Vaccine efficacy is a complex subject, but Henry has tried to break it down in recent briefings. Here are some things to know:
Mind the gap
On Tuesday, Henry emphasized B.C. is following the “science of vaccines” in its decision to extend the gap between first and second doses to 112 days, which will mean all eligible adults should be able to get their first dose by the end of July, rather than September.
“Our focus is on maximizing the number of people who are benefiting from that very high, real-world protection that we’re seeing from a first dose of vaccine in B.C.,” she said.
Research done by the B.C. Centre for Disease Control was used to make the decision to extend the gap, said Henry, explaining that the original clinical trials for the vaccines were focused on getting information about whether they worked and were safe. “That’s why they used as short of an interval as they could possibly use, in most cases three to four weeks.”
B.C. researchers led by Dr. Danuta Skowronski and Dr. Monika Naus have looked at how the vaccines performed in real-word conditions.
Their findings were encouraging. “The data tells us … the benefit and the protection from a single dose, after about three weeks, is upwards of 90 per cent,” said Henry. “That lasts for a long time, at least for several months.”
Do I have a choice?
If you are receiving a shot at one of B.C.’s mass vaccination clinics, you won’t have a choice between the Pfizer or Moderna vaccine.
“You’ll take the one that’s there in front of you, and I encourage everyone to take the one there in front of you,” said Henry.
When it comes to the recently approved AstraZeneca vaccine, which is about 62 per cent effective after the second dose, there may be some choice.
Because B.C.’s mass vaccination program was built on the availability of the Pfizer and Moderna vaccines, the AstraZeneca vaccine will be offered strategically to targeted groups where it will have the greatest impact, which includes first responders as well as those who work in essential workplaces where there have been outbreaks in the past, said Henry.
“So there is a little bit of choice,” she said. “I would not suggest people wait. These vaccines are all good and they all work, and we’ve seen that across the world.”
Efficacy versus effectiveness
Efficacy is a measure of how much a vaccine lowers risk of a certain outcome, whether that be serious illness, hospitalization or death. In clinical trials, scientists measured how many vaccinated people still got COVID-19, compared to how many people got COVID-19 after taking a placebo. The difference in risk is calculated as a percentage.
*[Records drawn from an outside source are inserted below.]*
(** Each row shows its texts. *)
Lemma evidence_rows r :
  shows (suspect_bullets r) (option_list (rp_SuspectChange r)) (fun sc => [sc_DeployID sc]) /\
  shows (rows_or ("not available " +:+ both_refs r) (trace_bullet r) (rp_SampleTraces r)) (rp_SampleTraces r) (fun t => [ts_TraceID t; ts_Summary t]) /\
  shows (rows_or (row_none r) (alert_bullet r) (rp_Alerts r)) (rp_Alerts r)
    (fun a => [al_Severity a; al_Source a; al_Reason a; al_ProviderURL a; al_SignalID a; al_AlertID a]) /\
  shows (rows_or (row_none r) (runtime_bullet r) (rp_Runtime r)) (rp_Runtime r)
    (fun x => [rt_Severity x; rt_Subtype x; rt_Service x; rt_Reason x; rt_Source x; rt_SignalID x]) /\
  shows (rows_or (row_none r) (signal_bullet r) (rp_Signals r)) (rp_Signals r) (fun s => [sg_Type s; sg_ID s]) /\
  shows (rows_or (row_none r) (check_bullet r) (rp_NextChecks r)) (rp_NextChecks r) (fun c => [nc_Prompt c; nc_ID c]).
Proof.
  unfold row_none. split_and!; try (apply rows_or_shows; [reflexivity|]; intros x;
    unfold trace_bullet, alert_bullet, runtime_bullet, signal_bullet, check_bullet, code; repeat apply Forall_cons_2; try apply Forall_nil_2; cbv beta; find_text).
  unfold suspect_bullets. destruct (rp_SuspectChange r) as [sc|]; [|exists ("not available " +:+ both_refs r); by split].
  apply Forall2_cons_2; [|apply Forall2_nil_2]. apply Forall_cons_2; [|apply Forall_nil_2]. unfold code. find_text.
Qed.

Lemma summary_refers r : Forall (fun line => refers r line \/ Contains line (code (rp_EvidenceFingerprint r)) = true) (summary_bullets r).
Proof.
  unfold summary_bullets, refers, both_refs, report_only. repeat apply Forall_cons_2; try apply Forall_nil_2; cbv beta;
    first [right; find_text | left; right; find_text | left; left; find_text].
Qed.

Lemma other_lines_refer r : Forall (refers r) (concat (drop 1 (report_sections r)).*2).
Proof.
  unfold report_sections. cbn [drop fmap list_fmap snd concat]. rewrite !Forall_app. unfold row_none. split_and!; [| | | | | | |apply Forall_nil_2].
  - unfold impact_bullets. apply Forall_app. split; [repeat apply Forall_cons_2; try apply Forall_nil_2; refer|].
    apply rows_refer; [refer|intros x; unfold family_bullet; refer].
  - unfold suspect_bullets. destruct (rp_SuspectChange r); (apply Forall_cons_2; [refer|apply Forall_nil_2]).
  - apply rows_refer; [refer|intros x; unfold trace_bullet; refer].
  - apply rows_refer; [refer|intros x; unfold alert_bullet; refer].
  - apply rows_refer; [refer|intros x; unfold runtime_bullet; refer].
  - apply rows_refer; [refer|intros x; unfold signal_bullet; refer].
  - apply rows_refer; [refer|intros x; unfold check_bullet; refer].
Qed.

Lemma shows_elem {A} lines (items : list A) texts x t : shows lines items texts -> x ∈ items -> t ∈ texts x ->
  exists line, line ∈ lines /\ Contains line (nz t) = true.
Proof.
  intros H Hx Ht. unfold shows in H. destruct items as [|y items]; [by apply elem_of_nil in Hx|].
  apply list_elem_of_lookup in Hx as [i Hx]. destruct (Forall2_lookup_r _ _ _ _ _ H Hx) as (line & Hl & Hall).
  exists line. split; [by eapply list_elem_of_lookup_2|]. rewrite Forall_forall in Hall. by apply Hall.
Qed.

(** Whatever the evidence fingerprint of a report covers is on some line. *)
Lemma cited_shown r kind id : cites r kind id -> exists line, line ∈ concat (report_sections r).*2 /\ Contains line (nz id) = true.
Proof.
  destruct (evidence_rows r) as (Hsc & Htr & Hal & Hrt & Hsg & _). unfold report_sections. cbn [fmap list_fmap snd concat].
  setoid_rewrite elem_of_app. setoid_rewrite elem_of_app. setoid_rewrite elem_of_app. setoid_rewrite elem_of_app. setoid_rewrite elem_of_app.
  setoid_rewrite elem_of_app. setoid_rewrite elem_of_app. intros [|sc E|x Hx|x Hx|x Hx|x Hx].
  - eexists. split; [left; left|]. unfold code. find_text.
  - rewrite E in Hsc. destruct (shows_elem _ _ _ sc (sc_DeployID sc) Hsc) as (l & ? & ?); [by left|by left|]. eauto 10.
  - destruct (shows_elem _ _ _ x (sg_ID x) Hsg) as (l & ? & ?); [done|right; by left|]. eauto 15.
  - destruct (shows_elem _ _ _ x (al_SignalID x) Hal) as (l & ? & ?); [done|do 4 right; by left|]. eauto 15.
  - destruct (shows_elem _ _ _ x (rt_SignalID x) Hrt) as (l & ? & ?); [done|do 5 right; by left|]. eauto 15.
  - destruct (shows_elem _ _ _ x (ts_TraceID x) Htr) as (l & ? & ?); [done|by left|]. eauto 15.
Qed.

(** The operator report can be read back.  When no text of a report has a line break,
    its Markdown form read line by line is eight sections in order: five lines of summary,
    the three counts and then one line for each error family, the suspect change, and one
    line for each sample trace, alert, runtime row, signal and next check, each with the
    texts of its row, or one line that says there is none.  Every line refers to the
    incident or to the report by its hash, but for the one with the evidence fingerprint;
    and all that the fingerprint covers is on some line. *)
Theorem markdown_reads_back (r : Report) : one_line_report r ->
  exists summary counts families change traces alerts runtime signals checks,
    read_sections (Markdown r) =
      [("Summary", summary); ("Impact", counts ++ families); ("Suspect Change", change); ("First Failure And Traces", traces);
       ("Alert Evidence", alerts); ("Runtime Evidence", runtime); ("Signals", signals); ("Next Checks", checks)] /\
    length summary = 5%nat /\
    Forall2 (fun line n => Contains line (Itoa n) = true) counts
      [bs_Requests (rp_BlastSnapshot r); bs_Users (rp_BlastSnapshot r); bs_Services (rp_BlastSnapshot r)] /\
    shows families (bs_TopErrorFamilies (rp_BlastSnapshot r)) (fun f => [fc_Service f; fc_Step f; fc_ErrorCode f]) /\
    shows change (option_list (rp_SuspectChange r)) (fun sc => [sc_DeployID sc]) /\
    shows traces (rp_SampleTraces r) (fun t => [ts_TraceID t; ts_Summary t]) /\
    shows alerts (rp_Alerts r) (fun a => [al_Severity a; al_Source a; al_Reason a; al_ProviderURL a; al_SignalID a; al_AlertID a]) /\
    shows runtime (rp_Runtime r) (fun x => [rt_Severity x; rt_Subtype x; rt_Service x; rt_Reason x; rt_Source x; rt_SignalID x]) /\
    shows signals (rp_Signals r) (fun s => [sg_Type s; sg_ID s]) /\
    shows checks (rp_NextChecks r) (fun c => [nc_Prompt c; nc_ID c]) /\
    Forall (fun line => refers r line \/ Contains line (code (rp_EvidenceFingerprint r)) = true) (concat (read_sections (Markdown r)).*2) /\
    (forall kind id, cites r kind id -> exists line, line ∈ concat (read_sections (Markdown r)).*2 /\ Contains line (nz id) = true).
Proof.
  intros Hr. rewrite (read_Markdown r Hr). destruct (evidence_rows r) as (Hsc & Htr & Hal & Hrt & Hsg & Hnc).
  exists (summary_bullets r). do 8 eexists. split; [reflexivity|]. split; [reflexivity|].
  split; [|split; [apply rows_or_shows; [reflexivity|]|split; [exact Hsc|split; [exact Htr|split; [exact Hal|split; [exact Hrt|split; [exact Hsg|split; [exact Hnc|split]]]]]]]].
  - unfold impact_bullets. repeat apply Forall2_cons_2; try apply Forall2_nil_2; find_text.
  - intros f. repeat apply Forall_cons_2; try apply Forall_nil_2; cbv beta; unfold family_bullet; find_text.
  - pose proof (other_lines_refer r) as Ho. change (concat (report_sections r).*2) with (summary_bullets r ++ concat (drop 1 (report_sections r)).*2).
    apply Forall_app. split; [apply summary_refers|]. eapply Forall_impl; [exact Ho|]. auto.
  - apply cited_shown.
Qed.

(** ** One report on every surface *)

Lemma has_byte_rev c s : has_byte c (String.rev s) = has_byte c s.
Proof. induction s as [|d s IH]; [done|]. rewrite rev_cons, has_byte_app, IH. simpl. by rewrite orb_false_r, orb_comm. Qed.

Lemma trim_left_plain n c s : Ascii.eqb c "/" = false -> trim_left n ["/"] (String c s) = String c s.
Proof. intros Hc. apply trim_left_stop. cbn [List.find]. unfold HasPrefix. cbn [String.prefix]. destruct (ascii_dec "/" c) as [<-|]; [done|reflexivity]. Qed.

(** A text that ends in something without a slash keeps its slashes. *)
Lemma trim_slashes_plain a b : b <> "" -> has_byte "/" b = false -> trim_slashes (a +:+ b) = a +:+ b.
Proof.
  intros Hb Hs. unfold trim_slashes. rewrite rev_string_app. rewrite <- has_byte_rev in Hs.
  destruct (String.rev b) as [|c l] eqn:E; [apply (f_equal String.rev) in E; rewrite rev_involutive in E; done|].
  cbn [has_byte] in Hs. apply orb_false_iff in Hs as [Hc _]. rewrite string_app_cons, trim_left_plain, <- string_app_cons, <- E by done.
  by rewrite <- rev_string_app, rev_involutive.
Qed.

Lemma Contains_byte s c : Contains s (String c "") = has_byte c s.
Proof.
  induction s as [|d s IH]; [done|]. cbn [Contains has_byte]. rewrite IH. f_equal. cbn [String.prefix].
  destruct (ascii_dec c d) as [->|H]; [rewrite Ascii.eqb_refl; by destruct s|]. symmetry. apply Ascii.eqb_neq. congruence.
Qed.

(** An id the paths can carry: not empty, without slash, and not the last word of the other path. *)
Definition path_id (id : string) : Prop := id <> "" /\ has_byte "/" id = false /\ id <> "report".

Lemma incidentIDFromPath_id id : path_id id -> incidentIDFromPath (triage_prefix +:+ id) = id.
Proof.
  intros (Hid & Hs & _). unfold incidentIDFromPath, TrimPrefix. rewrite HasPrefix_app, drop_bytes_app. unfold trim_both.
  assert (trim_left (String.length id) ["/"] id = id) as ->.
  { destruct id as [|c s]; [done|]. cbn [has_byte] in Hs. apply orb_false_iff in Hs as [Hc _]. by apply trim_left_plain. }
  change (trim_slashes id) with (trim_slashes ("" +:+ id)). rewrite trim_slashes_plain by done. change ("" +:+ id) with id. by rewrite Contains_byte, Hs.
Qed.

Lemma triage_path id : path_id id -> HasSuffix (trim_slashes (triage_prefix +:+ id)) "/report" = false.
Proof.
  intros (Hid & Hs & Hn). rewrite trim_slashes_plain by done. destruct (HasSuffix _ _) eqn:E; [|done]. exfalso. apply Hn.
  unfold HasSuffix in E. apply HasPrefix_elim in E. rewrite rev_string_app in E.
  change (String.rev triage_prefix) with (String "/" "egairt/1v/") in E.
  change (String.rev "/report" +:+ ?x) with ("troper" +:+ String "/" x) in E.
  apply cut_unique in E as [E _]; [|by rewrite has_byte_rev|done]. by rewrite <- (rev_involutive id), E.
Qed.

Lemma report_path id : let path := triage_prefix +:+ id +:+ "/report" in
  HasSuffix (trim_slashes path) "/report" = true /\ trim_suffix (trim_slashes path) "/report" = triage_prefix +:+ id.
Proof.
  cbv zeta. assert (trim_slashes (triage_prefix +:+ id +:+ "/report") = (triage_prefix +:+ id) +:+ "/report") as ->.
  { rewrite <- string_app_assoc. change "/report" with ("/" +:+ "report"). rewrite <- string_app_assoc. by apply trim_slashes_plain. }
  split; [apply HasSuffix_app|apply trim_suffix_app].
Qed.

Section Surfaces.
Context `{TJ : ToolJson} `{RT : ReportText} `{RJ : ReportJson}.

Lemma options_cases window : (forall t, ParseBuildOptions window true t = None) \/
  exists d, forall t, ParseBuildOptions window true t = Some (mkBuildOptions d true t).
Proof. unfold ParseBuildOptions. case_if; [by eauto|]. destruct (ParseDuration window); [right|left]; by eauto. Qed.

Lemma text_shows_hash format r : format ∈ [""; FormatMarkdown; FormatPagerDuty] ->
  exists content_type body, render_answer format r = TriageText content_type body /\ Contains body (nz (rp_ReportHash r)) = true.
Proof.
  assert (Contains (Markdown r) (nz (rp_ReportHash r)) = true) as Hm.
  { unfold Markdown. do 4 apply Contains_skip. apply Contains_left.
    apply (bullets_contain _ _ _ (list_elem_of_here _ _)). unfold report_only, report_ref, code. find_text. }
  assert (Contains (PagerDuty r) (nz (rp_ReportHash r)) = true) as Hp by (unfold PagerDuty; find_text).
  rewrite !elem_of_cons. intros [->|[->|[->|H]]]; [by eexists _, _; split; [reflexivity|]..|by apply elem_of_nil in H].
Qed.

(** C16: Every surface tells the same report.  Asked over the same stores for a snapshot of
    one incident with one window, whatever the clocks say, the report endpoint, the text
    endpoint and the two agent tools agree: if one is refused, the other endpoint gives the
    same answer and both tools fail with one text; otherwise the four reports are equal in
    every field but the time they were made, so they have one hash and one fingerprint, and
    the text forms show that hash.  The incident ID is not empty, has no slash and is
    not the word the text endpoint ends with, and the tools' parameters decode to it with
    that window and the snapshot flag. *)
Theorem surfaces_agree {W : Type} (e : Triage.Engine) (id window format : string) (g1 g2 g3 g4 t1 t2 t3 t4 : Time) (w : W) (p3 p4 : string) :
  path_id id -> decode_triage p3 = inl (mkTriageParams id window true) -> decode_report p4 = inl (mkTriageParams id window true, format) ->
  let get path := mkTriageRequest "GET" path window "true" format in
  let rest := Triage_ (Build e g1) t1 (get (triage_prefix +:+ id)) in
  let text := Triage_ (Build e g2) t2 (get (triage_prefix +:+ id +:+ "/report")) in
  let tool := (triage_incident (fun _ => Build e g3) t3 w p3).2 in
  let render := (render_triage_report (fun _ => Build e g4) t4 w p4).2 in
  match rest with
  | TriageJson r1 => exists r2 r3 r4, same_report r1 r2 /\ same_report r1 r3 /\ same_report r1 r4 /\
      text = render_answer format r2 /\ tool = Returned (report_value r3) /\
      render = match Render (Some r4) format with inl err => fail err | inr d => Returned (rendered_value d) end /\
      (format ∈ [""; FormatMarkdown; FormatPagerDuty] -> exists content_type body,
         text = TriageText content_type body /\ Contains body (nz (rp_ReportHash r1)) = true)
  | TriageRefused _ _ _ => text = rest /\ exists err, tool = fail err /\ render = fail err
  | TriageText _ _ => False
  end.
Proof.
  intros Hid H3 H4 get rest text tool render. subst rest text tool render.
  unfold Triage_, Report_, get, triage_incident, with_report, render_triage_report. cbn [tq_Path tq_Format tq_Window tq_Snapshot snd].
  rewrite (triage_path id Hid). destruct (report_path id) as [-> ->]. unfold with_built. cbn [tq_Method tq_Window tq_Snapshot negb String.eqb Ascii.eqb Bool.eqb].
  rewrite incidentIDFromPath_id, H3, H4 by done. cbn [tp_IncidentID tp_Window tp_Snapshot].
  assert (String.eqb id "" = false) as -> by (apply String.eqb_neq; apply Hid).
  destruct (options_cases window) as [Hw|[d Hw]]; rewrite !Hw; [by eauto|].
  pose proof (fun g t => snapshot_reproducible e id g1 g (mkBuildOptions d true t1) (mkBuildOptions d true t) eq_refl eq_refl eq_refl) as Hb.
  pose proof (Hb g2 t2) as H2. pose proof (Hb g3 t3) as Hb3. pose proof (Hb g4 t4) as Hb4. clear Hb.
  destruct (Build e g1 id _) as [err|r1], (Build e g2 id _) as [e2|r2], (Build e g3 id _) as [e3|r3], (Build e g4 id _) as [e4|r4]; try done.
  - subst e2 e3 e4. destruct err; by eauto.
  - exists r2, r3, r4. split_and!; try done. intros Hf. assert (rp_ReportHash r1 = rp_ReportHash r2) as -> by by rewrite H2.
    by apply text_shows_hash.
Qed.
End Surfaces.
Lemma region_chunks_follow_slot_order_witness :
  slot_index <$> [(1, 0, example_chunk)] `sublist_of` range_from 0 256 /\
  Forall chunk_entry_ok [(1, 0, example_chunk)].
Proof.
  apply (region_chunks_follow_slot_order stored_decompress
           {[ 42 := "stone_stairs"%string ]} corrupt_region_file region_header).
  - vm_compute. reflexivity.
  - vm_compute. reflexivity.
Defined.

(** ** Loading a file *)

(** X14: without a mapping, or without a chosen file, [load_file] leaves
    the chunk list as it is.  With a mapping, whatever the chunk list held
    is dropped: a file of at least 2048 bytes is read as a region and
    loading it never raises; a shorter file is read as one chunk
    (decompressed if it decompresses, raw otherwise) and loading it gives
    one chunk at (0, 0), no chunk when [decode_chunk] returns [None], and
    the exception of [decode_chunk] when it raises. *)
Theorem load_file_cases decompress mapping file chunks :
  (forall chosen, load_file decompress ∅ chosen chunks = Ok chunks) /\
  load_file decompress mapping None chunks = Ok chunks /\
  (mapping <> ∅ -> 2048 <= len file ->
   exists new, load_file decompress mapping (Some file) chunks = Ok new /\
     new = flat_map (slot_chunks decompress mapping file (take 2048 file))
             (range_from 0 256) /\
     Forall chunk_entry_ok new) /\
  (mapping <> ∅ -> len file < 2048 ->
   load_file decompress mapping (Some file) chunks =
   match decode_chunk mapping (default file (decompress file)) with
   | Ok (Some c) => Ok [(0, 0, c)]
   | Ok None => Ok []
   | Raise e => Raise e
   end).
Proof.
  split; [reflexivity|]. split.
  { unfold load_file. destruct (bool_decide (mapping = ∅)); reflexivity. }
  unfold load_file, f_read. change (2048 <? 0) with false. cbv iota.
  change (Z.to_nat 2048) with 2048%nat. split; intros Hm Hlen.
  - rewrite bool_decide_eq_false_2 by exact Hm.
    assert (Hl : length (take 2048 file) = 2048%nat)
      by (rewrite length_take; unfold len in Hlen; lia).
    unfold len at 1. rewrite Hl. change (Z.of_nat 2048 <? 2048) with false. cbv iota.
    unfold parse_region, for_range. change (Z.to_nat 256) with 256%nat.
    rewrite region_loop_chunks by (assumption || lia). rewrite app_nil_l.
    eexists. split; [reflexivity|]. split; [reflexivity|].
    apply region_chunks_sublist; lia.
  - rewrite bool_decide_eq_false_2 by exact Hm.
    rewrite take_ge by (unfold len in Hlen; lia).
    destruct (Z.ltb_spec (len file) 2048); [|lia].
    unfold parse_single_chunk. destruct (decompress file) as [d|]; cbn [default];
      destruct (decode_chunk mapping _) as [[c|]|e]; reflexivity.
Qed.
(** * A shallow embedding of [src/deobfuscation/deobfuscate.mjs]

    The script parses an obfuscated program, harvests six numeric arrays
    from it, decodes them with a rolling XOR cipher, and then rewrites the
    syntax tree: reads of [a.H.<key>.<field>] become the decoded literals,
    reads of [a.G.<key>] the expressions assigned to them.  This file
    embeds

    - the cipher ([Cipher.xor], source lines 26-40),
    - the syntax-tree helpers and the four Babel traversals (lines 52-214),
    - the order of the script's statements (lines 89-214),

    and proves the properties the specification states about them.  The
    parser, the printer, [JSON.parse] and [atob] belong to the host; the
    traversal is Babel's, modelled as far as the script relies on it. *)

From Stdlib Require Import ZArith Ascii String DecimalString.
From stdpp Require Import gmap strings list fin_maps.

Local Open Scope Z_scope.

(** ** The cipher *)

Module Cipher.

(** A JavaScript string is a sequence of UTF-16 code units.  The cipher only
    ever looks at code units, so strings are lists of integers here; a
    well-formed string has every unit in [0, 65536), a byte string has
    every unit below 256. *)
Definition jsstring := list Z.
(** X19.  A hand added by [shotTheMoon()] for a pending bid that
    [nextToMeldPhase()] let through: the bidder has 500 points and no meld,
    every other player the meld on the form as it is and no tricks.  The
    bidder is set exactly when the bid is above 500, so the hand gives the
    bidder 500 for a bid up to 500 and takes the bid away for a higher one.
    The hand is added without being validated, and [validate] would turn it
    down (500 points are 50 tricks), in whatever order it goes through the
    keys. *)
Theorem shotTheMoon_hand (now : string) (bidInput : jsnum) (choice : string)
  (pend : pending) (f : form) (g g' : Game.t) (h : GameHand.t) :
  nextToMeldPhase bidInput choice g = Done pend →
  shotTheMoon now pend f g = Done (g', h) →
  getPlayerHandTotal (p_bidderId pend) h = 500
  ∧ (∀ p, p ∈ players g → Player.id p ≠ p_bidderId pend →
          getPlayerHandTotal (Player.id p) h = meldOf f (Player.id p))
  ∧ (isBidderSet h = true ↔ 500 < p_winningBid pend)
  ∧ handContribution h (p_bidderId pend)
    = (if 500 <? p_winningBid pend then - p_winningBid pend else 500)
  ∧ (∀ meldKeys scoreKeys, enumerates scoreKeys (playerScores h) →
       valid (validate meldKeys scoreKeys (players g) h).1 = false)
  ∧ thrownIn h = false
  ∧ addHand h g = Ok g'.
Proof.
  intros Hpend Hmoon.
  destruct (nextToMeldPhase_Done_inv _ _ _ _ Hpend)
    as (_ & _ & _ & _ & Hchoice & _ & (bidder & Hbin & Hbid & _) & Hset).
  unfold shotTheMoon in Hmoon.
  destruct (freshHand now g) as [hand0| |] eqn:Hfresh; [|done|done].
  apply freshHand_Done in Hfresh as (dealer & _ & ->).
  apply addToGame_Done in Hmoon as [-> Hadd].
  match goal with |- context [foldl (moonPlayer pend f) ?st ?xs] =>
    destruct (moon_loop pend f st xs) as (Hm & Hs & Hw & Hb & _ & _ & _ & Ht);
    set (h := foldl (moonPlayer pend f) st xs) in * end.
  simpl in Hw, Hb, Ht.
  assert (p_bidderId pend ∈ Player.id <$> players g) as Hin.
  { apply elem_of_ids. exists bidder. split; [done|congruence]. }
  assert (getPlayerHandTotal (p_bidderId pend) h = 500) as Htotal.
  { rewrite (hand_total_lookup h _ 0 500); [done| |].
    - rewrite Hm, bool_decide_eq_true_2 by done. unfold moonMeld.
      by rewrite bool_decide_eq_true_2.
    - rewrite Hs, bool_decide_eq_true_2 by done. unfold moonScore.
      by rewrite bool_decide_eq_true_2. }
  assert (isBidderSet h = true ↔ 500 < p_winningBid pend) as Hiff.
  { rewrite (Hset h Hb Hw), <- HandFacts.getPlayerHandTotal_default, Htotal. done. }
  split; [done|]. split; [|split; [done|split; [|split; [|done]]]].
  - intros p Hp Hne.
    assert (Player.id p ∈ Player.id <$> players g) as Hpin
      by (apply elem_of_ids; by exists p).
    rewrite (hand_total_lookup h _ (meldOf f (Player.id p)) 0); [lia| |].
    + rewrite Hm, bool_decide_eq_true_2 by done. unfold moonMeld.
      by rewrite bool_decide_eq_false_2.
    + rewrite Hs, bool_decide_eq_true_2 by done. unfold moonScore.
      by rewrite bool_decide_eq_false_2.
  - unfold handContribution. rewrite Ht, Hb, Hw.
    rewrite bool_decide_eq_true_2 by done. simpl.
    rewrite HandFacts.getPlayerHandTotal_default in Htotal. unfold bidderTotal in Htotal.
    destruct (Z.ltb_spec 500 (p_winningBid pend)) as [Hgt|Hle].
    + by rewrite (proj2 Hiff Hgt).
    + destruct (isBidderSet h) eqn:Hs'; [|done].
      pose proof (proj1 Hiff eq_refl). lia.
  - assert (500 ≤ trickPoints h) as Hpoints.
    { unfold trickPoints. apply (sumvals_ge_entry _ (p_bidderId pend)).
      - intros k v Hk. rewrite Hs in Hk. case_bool_decide; [|done].
        injection Hk as <-. unfold moonScore. case_bool_decide; lia.
      - rewrite Hs, bool_decide_eq_true_2 by done. unfold moonScore.
        by rewrite bool_decide_eq_true_2. }
    assert (trickPoints h ≤ 500) as Hupper.
    { unfold trickPoints.
      etrans; [apply (sumvals_le_list _ (moonScore pend) (createdKeys (players g)))|].
      - intros k v Hk. rewrite Hs in Hk. case_bool_decide as Hk'; [|done].
        injection Hk as <-. split; [done|]. by apply createdKeys_ids.
      - intros k _. unfold moonScore. case_bool_decide; lia.
      - apply moonScore_sum, createdKeys_ids. }
    assert (tricksTimesTen h) as Hten.
    { split; [|lia]. intros k v Hk. rewrite Hs in Hk. case_bool_decide; [|done].
      injection Hk as <-. unfold moonScore.
      case_bool_decide; (split; [lia|]); [by exists 50|by exists 0]. }
    intros meldKeys scoreKeys Hkeys. simpl.
    rewrite (HandFacts.trickErrors_exact _ _ Hkeys Hten).
    rewrite decide_False by (apply tricks_gt_250; lia).
    rewrite length_app. simpl. apply Nat.eqb_neq. lia.
Qed.

(** ** Sessions built through the entry flow *)

Lemma replayedScores_again hs hs' sc :
  replayedScores hs (replayedScores hs' sc) = replayedScores hs sc.
Proof. unfold replayedScores. rewrite map_map. by apply map_ext. Qed.

Lemma seated_new nowId nowIso ps gt :
  NoDup (Player.id <$> ps) → seated ps (Game.new nowId nowIso ps gt).
Proof.
  intros Hnd. split; simpl.
  - done.
  - by apply GameFacts.wellFormed_new.
  - unfold replayedScores. rewrite map_map. by apply map_ext.
  - by rewrite Nat.Div0.mod_0_l.
  - intros i h Hi. by rewrite lookup_nil in Hi.
Qed.

Lemma seated_withTeams ps g teams : seated ps g → seated ps (withTeams teams g).
Proof.
  intros [Hp [Hnd Hal Hk] Hs Hd Hh]. by split.
Qed.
Several factors impact efficacy, including where a clinical trial took place and if variants were established in those places.
Once a vaccine is in use, its effectiveness can be determined. Effectiveness is a real-world measure, meaning how effective the vaccine is on people.
Henry said B.C. scientists “have a lot of experience in this” from looking at the effectiveness of the province’s immunization programs, including for the seasonal flu. The effectiveness of the COVID-19 vaccines has proven to be very high.
As more people are vaccinated, B.C. should begin to see the “vaccine multiplier effect.”
“The more people we have immunized in our community, the less probability that the virus finds somebody it can transmit to and pass on,” said Henry. “That protects all of us. It magnifies the effect of an individual protection. We know the positive impact of this goes further than even every individual who is vaccinated. We know that the risk of passing the virus onto others is dramatically decreased. … It’s added protection to all of us, to our communities, our families, and everybody that we’re around.”